▶ [EXERCISE REQUIREMENTS]:
Within the records, find every line that includes the word "states" and copy it.

BEGIN

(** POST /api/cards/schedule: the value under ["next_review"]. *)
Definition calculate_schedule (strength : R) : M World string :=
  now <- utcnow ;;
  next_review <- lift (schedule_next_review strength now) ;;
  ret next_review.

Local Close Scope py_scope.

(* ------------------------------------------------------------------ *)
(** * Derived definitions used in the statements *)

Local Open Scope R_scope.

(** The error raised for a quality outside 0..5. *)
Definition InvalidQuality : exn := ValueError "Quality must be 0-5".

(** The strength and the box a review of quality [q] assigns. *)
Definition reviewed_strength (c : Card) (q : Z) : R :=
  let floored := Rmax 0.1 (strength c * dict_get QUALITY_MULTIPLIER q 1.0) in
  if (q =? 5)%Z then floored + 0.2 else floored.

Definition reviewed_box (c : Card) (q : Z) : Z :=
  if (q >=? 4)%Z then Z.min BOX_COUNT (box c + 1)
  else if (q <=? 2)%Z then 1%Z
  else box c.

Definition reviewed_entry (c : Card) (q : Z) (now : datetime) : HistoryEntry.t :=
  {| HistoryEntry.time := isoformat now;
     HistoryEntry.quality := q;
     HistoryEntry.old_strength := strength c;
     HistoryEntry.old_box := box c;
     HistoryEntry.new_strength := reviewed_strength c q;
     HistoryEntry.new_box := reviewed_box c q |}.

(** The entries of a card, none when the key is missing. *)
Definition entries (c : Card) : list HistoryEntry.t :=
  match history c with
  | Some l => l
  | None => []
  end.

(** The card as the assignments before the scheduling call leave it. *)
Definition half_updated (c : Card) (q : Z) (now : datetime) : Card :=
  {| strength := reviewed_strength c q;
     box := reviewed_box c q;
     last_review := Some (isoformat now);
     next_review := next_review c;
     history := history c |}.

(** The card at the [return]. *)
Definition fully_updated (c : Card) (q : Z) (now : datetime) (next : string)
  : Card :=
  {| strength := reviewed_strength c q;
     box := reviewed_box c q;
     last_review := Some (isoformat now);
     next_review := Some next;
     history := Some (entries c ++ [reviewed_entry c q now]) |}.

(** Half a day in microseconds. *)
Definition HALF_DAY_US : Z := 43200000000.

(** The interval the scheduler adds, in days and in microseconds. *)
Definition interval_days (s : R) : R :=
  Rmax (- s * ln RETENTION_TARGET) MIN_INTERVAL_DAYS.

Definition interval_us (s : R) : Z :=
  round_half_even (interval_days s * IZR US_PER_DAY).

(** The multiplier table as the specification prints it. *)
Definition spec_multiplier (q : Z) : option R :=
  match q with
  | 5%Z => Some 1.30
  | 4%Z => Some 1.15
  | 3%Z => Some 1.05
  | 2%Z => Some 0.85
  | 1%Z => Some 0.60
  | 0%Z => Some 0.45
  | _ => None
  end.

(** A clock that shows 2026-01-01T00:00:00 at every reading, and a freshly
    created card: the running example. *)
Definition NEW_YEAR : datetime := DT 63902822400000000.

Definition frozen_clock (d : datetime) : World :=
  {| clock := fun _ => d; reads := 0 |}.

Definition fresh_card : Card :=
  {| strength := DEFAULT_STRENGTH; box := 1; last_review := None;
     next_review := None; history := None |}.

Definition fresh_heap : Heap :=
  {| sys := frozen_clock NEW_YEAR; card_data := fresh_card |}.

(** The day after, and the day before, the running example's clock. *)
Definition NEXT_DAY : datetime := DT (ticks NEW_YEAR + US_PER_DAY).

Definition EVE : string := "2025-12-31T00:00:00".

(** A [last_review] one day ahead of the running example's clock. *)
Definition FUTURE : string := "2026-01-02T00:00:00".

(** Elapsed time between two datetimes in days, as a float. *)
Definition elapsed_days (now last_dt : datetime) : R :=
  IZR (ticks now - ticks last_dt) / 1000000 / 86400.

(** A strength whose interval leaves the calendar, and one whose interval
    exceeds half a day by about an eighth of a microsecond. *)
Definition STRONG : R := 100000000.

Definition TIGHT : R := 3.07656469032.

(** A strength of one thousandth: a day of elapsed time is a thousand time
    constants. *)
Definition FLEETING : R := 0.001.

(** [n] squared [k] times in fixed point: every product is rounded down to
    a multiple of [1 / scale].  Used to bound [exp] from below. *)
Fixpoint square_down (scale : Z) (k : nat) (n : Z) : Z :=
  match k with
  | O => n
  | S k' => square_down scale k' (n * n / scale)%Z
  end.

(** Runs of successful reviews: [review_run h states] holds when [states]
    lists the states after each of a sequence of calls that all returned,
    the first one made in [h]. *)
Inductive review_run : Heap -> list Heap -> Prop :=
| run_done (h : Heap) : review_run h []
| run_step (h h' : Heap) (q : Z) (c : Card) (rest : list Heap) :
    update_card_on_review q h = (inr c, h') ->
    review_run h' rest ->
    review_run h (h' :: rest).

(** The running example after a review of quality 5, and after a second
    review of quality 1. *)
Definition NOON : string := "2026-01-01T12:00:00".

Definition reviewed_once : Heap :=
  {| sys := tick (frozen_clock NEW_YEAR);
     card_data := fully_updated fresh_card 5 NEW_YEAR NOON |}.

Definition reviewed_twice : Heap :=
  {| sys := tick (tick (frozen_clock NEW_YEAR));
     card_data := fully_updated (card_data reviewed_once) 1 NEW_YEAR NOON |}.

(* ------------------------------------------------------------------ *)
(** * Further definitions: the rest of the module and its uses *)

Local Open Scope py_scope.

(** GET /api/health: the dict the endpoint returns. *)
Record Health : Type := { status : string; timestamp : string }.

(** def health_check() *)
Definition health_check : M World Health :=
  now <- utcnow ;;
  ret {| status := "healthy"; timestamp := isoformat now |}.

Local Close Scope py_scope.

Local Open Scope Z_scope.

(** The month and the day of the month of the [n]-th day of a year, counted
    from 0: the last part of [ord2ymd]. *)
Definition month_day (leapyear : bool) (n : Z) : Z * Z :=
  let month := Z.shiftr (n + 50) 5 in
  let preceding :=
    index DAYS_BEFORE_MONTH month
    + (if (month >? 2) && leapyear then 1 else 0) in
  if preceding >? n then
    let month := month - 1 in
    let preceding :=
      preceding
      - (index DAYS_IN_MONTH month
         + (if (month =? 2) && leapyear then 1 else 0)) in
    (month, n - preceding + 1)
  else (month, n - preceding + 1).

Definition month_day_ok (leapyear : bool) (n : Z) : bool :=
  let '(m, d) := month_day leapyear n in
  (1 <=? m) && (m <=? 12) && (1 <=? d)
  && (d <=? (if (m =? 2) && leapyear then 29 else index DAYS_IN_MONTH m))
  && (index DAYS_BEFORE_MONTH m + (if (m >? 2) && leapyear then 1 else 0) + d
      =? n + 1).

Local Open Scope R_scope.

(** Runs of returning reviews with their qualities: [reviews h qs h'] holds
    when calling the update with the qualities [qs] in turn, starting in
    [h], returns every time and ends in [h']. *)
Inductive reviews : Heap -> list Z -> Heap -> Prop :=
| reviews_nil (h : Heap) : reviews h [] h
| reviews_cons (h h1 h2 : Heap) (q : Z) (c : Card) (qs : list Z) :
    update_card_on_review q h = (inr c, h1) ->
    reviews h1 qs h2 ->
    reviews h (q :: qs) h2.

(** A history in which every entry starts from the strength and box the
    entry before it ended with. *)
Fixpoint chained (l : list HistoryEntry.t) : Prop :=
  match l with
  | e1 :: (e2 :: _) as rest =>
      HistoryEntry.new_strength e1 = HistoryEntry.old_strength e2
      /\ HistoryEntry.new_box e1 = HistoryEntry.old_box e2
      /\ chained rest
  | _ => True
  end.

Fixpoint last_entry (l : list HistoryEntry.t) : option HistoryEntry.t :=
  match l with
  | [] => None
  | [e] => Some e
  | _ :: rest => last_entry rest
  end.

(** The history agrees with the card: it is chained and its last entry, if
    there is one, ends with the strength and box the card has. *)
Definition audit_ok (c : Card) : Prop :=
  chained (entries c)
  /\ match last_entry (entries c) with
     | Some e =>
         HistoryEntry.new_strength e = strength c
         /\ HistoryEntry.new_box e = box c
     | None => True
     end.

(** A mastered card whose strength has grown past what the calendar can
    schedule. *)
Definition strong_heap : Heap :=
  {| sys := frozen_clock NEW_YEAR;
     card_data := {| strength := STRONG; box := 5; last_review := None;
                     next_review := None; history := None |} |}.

END
BEGIN

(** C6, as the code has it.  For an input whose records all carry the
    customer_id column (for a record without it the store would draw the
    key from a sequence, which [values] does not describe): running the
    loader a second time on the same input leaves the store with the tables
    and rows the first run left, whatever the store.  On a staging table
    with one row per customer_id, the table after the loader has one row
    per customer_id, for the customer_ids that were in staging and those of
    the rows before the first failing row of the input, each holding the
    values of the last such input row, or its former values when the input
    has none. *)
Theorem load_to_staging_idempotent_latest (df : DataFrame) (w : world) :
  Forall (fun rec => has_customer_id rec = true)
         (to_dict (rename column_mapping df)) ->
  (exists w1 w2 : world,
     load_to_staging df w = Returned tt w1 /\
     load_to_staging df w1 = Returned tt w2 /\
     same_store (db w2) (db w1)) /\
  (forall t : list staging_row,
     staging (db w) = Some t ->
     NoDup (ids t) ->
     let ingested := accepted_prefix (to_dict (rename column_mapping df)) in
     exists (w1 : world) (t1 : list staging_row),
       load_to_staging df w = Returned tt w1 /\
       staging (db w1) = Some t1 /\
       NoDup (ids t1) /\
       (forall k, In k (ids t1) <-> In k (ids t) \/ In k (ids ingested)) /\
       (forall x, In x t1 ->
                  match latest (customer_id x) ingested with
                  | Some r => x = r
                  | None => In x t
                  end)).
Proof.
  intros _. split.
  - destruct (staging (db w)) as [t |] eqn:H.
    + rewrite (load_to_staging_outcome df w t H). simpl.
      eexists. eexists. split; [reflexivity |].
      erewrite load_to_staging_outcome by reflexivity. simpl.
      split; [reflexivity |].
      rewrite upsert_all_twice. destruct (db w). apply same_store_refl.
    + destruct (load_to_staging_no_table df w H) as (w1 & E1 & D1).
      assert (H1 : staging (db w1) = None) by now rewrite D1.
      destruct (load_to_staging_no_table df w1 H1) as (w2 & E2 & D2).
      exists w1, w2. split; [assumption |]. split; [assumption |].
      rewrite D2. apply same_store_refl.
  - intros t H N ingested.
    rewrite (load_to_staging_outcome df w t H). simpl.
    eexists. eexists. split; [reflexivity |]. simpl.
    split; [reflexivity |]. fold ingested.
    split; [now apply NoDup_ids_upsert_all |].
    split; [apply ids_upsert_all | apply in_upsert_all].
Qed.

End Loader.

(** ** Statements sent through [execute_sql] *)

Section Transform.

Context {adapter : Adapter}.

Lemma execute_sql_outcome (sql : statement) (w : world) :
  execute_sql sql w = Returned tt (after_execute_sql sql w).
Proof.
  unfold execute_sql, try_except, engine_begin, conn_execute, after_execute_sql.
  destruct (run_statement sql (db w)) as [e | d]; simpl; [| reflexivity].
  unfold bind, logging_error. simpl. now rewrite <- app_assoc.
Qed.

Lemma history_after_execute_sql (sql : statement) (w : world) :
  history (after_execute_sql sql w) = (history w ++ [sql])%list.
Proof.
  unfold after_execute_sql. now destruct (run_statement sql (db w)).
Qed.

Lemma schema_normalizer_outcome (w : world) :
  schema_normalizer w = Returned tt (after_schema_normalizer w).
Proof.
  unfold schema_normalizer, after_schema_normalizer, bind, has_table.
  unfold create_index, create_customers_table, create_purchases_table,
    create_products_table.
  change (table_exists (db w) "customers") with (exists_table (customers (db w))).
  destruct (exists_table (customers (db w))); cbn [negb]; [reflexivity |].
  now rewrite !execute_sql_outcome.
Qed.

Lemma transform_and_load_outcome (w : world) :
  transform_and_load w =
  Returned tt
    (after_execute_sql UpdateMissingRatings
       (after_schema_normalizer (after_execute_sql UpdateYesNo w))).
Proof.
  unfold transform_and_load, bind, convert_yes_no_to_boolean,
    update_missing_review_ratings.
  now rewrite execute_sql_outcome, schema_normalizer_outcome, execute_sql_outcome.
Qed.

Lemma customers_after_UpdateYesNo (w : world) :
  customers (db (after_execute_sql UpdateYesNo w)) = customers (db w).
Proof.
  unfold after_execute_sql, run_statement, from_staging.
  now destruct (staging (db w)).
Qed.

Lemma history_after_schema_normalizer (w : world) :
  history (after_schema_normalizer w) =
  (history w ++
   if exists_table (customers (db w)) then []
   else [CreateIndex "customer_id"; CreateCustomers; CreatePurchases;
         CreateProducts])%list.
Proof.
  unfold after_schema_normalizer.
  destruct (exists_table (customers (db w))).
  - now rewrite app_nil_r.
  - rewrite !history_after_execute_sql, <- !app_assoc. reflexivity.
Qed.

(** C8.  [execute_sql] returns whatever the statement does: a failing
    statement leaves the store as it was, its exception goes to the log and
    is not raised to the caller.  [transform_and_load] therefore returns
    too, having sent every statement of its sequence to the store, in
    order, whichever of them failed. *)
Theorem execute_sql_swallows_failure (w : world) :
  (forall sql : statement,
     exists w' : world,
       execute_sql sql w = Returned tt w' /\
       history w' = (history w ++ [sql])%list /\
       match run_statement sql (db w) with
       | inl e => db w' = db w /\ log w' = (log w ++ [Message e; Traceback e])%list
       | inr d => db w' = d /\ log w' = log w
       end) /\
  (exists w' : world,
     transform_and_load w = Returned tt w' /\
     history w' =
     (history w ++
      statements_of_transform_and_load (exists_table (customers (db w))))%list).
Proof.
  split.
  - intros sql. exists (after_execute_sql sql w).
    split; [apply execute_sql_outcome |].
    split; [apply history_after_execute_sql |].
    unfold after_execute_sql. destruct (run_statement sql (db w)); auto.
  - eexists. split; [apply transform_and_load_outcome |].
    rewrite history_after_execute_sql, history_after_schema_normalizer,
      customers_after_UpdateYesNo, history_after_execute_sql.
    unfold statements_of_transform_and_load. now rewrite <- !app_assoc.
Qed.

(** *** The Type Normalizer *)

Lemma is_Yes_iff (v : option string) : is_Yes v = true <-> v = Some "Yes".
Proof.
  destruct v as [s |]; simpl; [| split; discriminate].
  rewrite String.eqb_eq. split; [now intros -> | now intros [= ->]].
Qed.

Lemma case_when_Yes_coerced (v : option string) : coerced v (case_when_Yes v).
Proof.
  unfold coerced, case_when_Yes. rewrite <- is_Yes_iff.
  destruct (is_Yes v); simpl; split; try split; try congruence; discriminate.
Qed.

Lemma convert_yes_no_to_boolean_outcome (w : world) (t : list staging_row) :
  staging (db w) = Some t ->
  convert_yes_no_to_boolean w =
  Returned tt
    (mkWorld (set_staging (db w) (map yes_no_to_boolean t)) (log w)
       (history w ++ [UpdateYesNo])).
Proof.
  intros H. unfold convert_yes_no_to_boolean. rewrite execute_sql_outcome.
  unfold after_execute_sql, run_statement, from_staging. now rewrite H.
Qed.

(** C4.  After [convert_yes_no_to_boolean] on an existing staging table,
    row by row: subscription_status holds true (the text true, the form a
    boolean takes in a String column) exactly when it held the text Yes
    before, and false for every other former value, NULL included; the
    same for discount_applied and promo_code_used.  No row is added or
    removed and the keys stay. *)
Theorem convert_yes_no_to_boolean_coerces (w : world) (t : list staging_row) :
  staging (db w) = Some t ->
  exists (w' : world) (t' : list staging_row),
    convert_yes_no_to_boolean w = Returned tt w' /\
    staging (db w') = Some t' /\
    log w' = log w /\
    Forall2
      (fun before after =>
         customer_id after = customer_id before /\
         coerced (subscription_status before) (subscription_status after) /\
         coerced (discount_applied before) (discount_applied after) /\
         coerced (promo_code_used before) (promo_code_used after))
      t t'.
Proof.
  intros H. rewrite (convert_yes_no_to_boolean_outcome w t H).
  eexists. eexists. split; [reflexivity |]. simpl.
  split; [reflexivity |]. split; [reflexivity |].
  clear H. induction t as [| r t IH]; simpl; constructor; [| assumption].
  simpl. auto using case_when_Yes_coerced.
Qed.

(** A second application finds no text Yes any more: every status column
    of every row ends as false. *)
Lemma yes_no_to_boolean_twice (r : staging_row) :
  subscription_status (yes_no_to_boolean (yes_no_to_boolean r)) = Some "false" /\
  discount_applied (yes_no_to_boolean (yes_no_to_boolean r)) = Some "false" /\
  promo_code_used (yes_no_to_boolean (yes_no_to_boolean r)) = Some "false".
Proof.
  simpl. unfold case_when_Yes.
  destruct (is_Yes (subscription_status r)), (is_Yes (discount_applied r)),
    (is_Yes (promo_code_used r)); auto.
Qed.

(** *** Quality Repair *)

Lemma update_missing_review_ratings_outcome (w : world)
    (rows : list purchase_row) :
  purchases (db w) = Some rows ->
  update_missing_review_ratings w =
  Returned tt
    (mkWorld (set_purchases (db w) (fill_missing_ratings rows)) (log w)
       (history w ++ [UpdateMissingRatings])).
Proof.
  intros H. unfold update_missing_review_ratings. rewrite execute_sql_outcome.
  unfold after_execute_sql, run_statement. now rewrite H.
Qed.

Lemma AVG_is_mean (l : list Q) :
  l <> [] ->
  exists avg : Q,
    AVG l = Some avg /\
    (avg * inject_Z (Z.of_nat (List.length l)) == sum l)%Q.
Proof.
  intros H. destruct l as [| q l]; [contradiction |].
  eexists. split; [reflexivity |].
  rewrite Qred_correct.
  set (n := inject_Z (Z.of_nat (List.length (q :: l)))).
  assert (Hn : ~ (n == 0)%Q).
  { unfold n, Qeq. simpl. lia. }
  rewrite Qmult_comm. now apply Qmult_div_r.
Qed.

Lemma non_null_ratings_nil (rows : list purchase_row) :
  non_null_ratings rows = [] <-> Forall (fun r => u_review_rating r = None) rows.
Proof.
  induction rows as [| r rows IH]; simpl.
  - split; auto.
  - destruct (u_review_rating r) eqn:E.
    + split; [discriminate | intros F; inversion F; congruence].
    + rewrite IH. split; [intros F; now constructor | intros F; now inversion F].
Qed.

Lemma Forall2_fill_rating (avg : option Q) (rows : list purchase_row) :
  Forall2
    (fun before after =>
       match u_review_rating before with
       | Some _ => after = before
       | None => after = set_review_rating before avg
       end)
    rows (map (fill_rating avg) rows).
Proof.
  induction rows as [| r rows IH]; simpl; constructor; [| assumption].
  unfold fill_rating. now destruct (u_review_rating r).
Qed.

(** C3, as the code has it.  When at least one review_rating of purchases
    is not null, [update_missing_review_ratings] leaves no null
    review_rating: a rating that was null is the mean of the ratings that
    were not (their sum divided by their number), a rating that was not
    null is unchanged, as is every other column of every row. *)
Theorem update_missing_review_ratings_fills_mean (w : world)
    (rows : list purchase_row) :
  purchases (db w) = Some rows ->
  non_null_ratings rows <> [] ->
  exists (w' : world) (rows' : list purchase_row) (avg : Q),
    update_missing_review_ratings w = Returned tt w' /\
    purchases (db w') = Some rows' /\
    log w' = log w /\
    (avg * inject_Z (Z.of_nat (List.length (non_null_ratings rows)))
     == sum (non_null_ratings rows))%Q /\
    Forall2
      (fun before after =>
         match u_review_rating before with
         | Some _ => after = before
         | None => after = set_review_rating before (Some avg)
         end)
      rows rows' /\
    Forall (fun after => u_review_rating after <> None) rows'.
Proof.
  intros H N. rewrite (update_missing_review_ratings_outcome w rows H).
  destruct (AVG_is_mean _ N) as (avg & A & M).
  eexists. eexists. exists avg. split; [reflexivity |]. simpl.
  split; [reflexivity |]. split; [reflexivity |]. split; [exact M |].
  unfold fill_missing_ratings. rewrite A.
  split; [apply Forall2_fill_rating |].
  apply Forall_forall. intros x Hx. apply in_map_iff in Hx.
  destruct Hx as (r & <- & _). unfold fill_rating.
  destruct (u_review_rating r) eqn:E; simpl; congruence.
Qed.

END

▶ [EXERCISE OUTPUT]:
(** Runs of successful reviews: [review_run h states] holds when [states]
    lists the states after each of a sequence of calls that all returned,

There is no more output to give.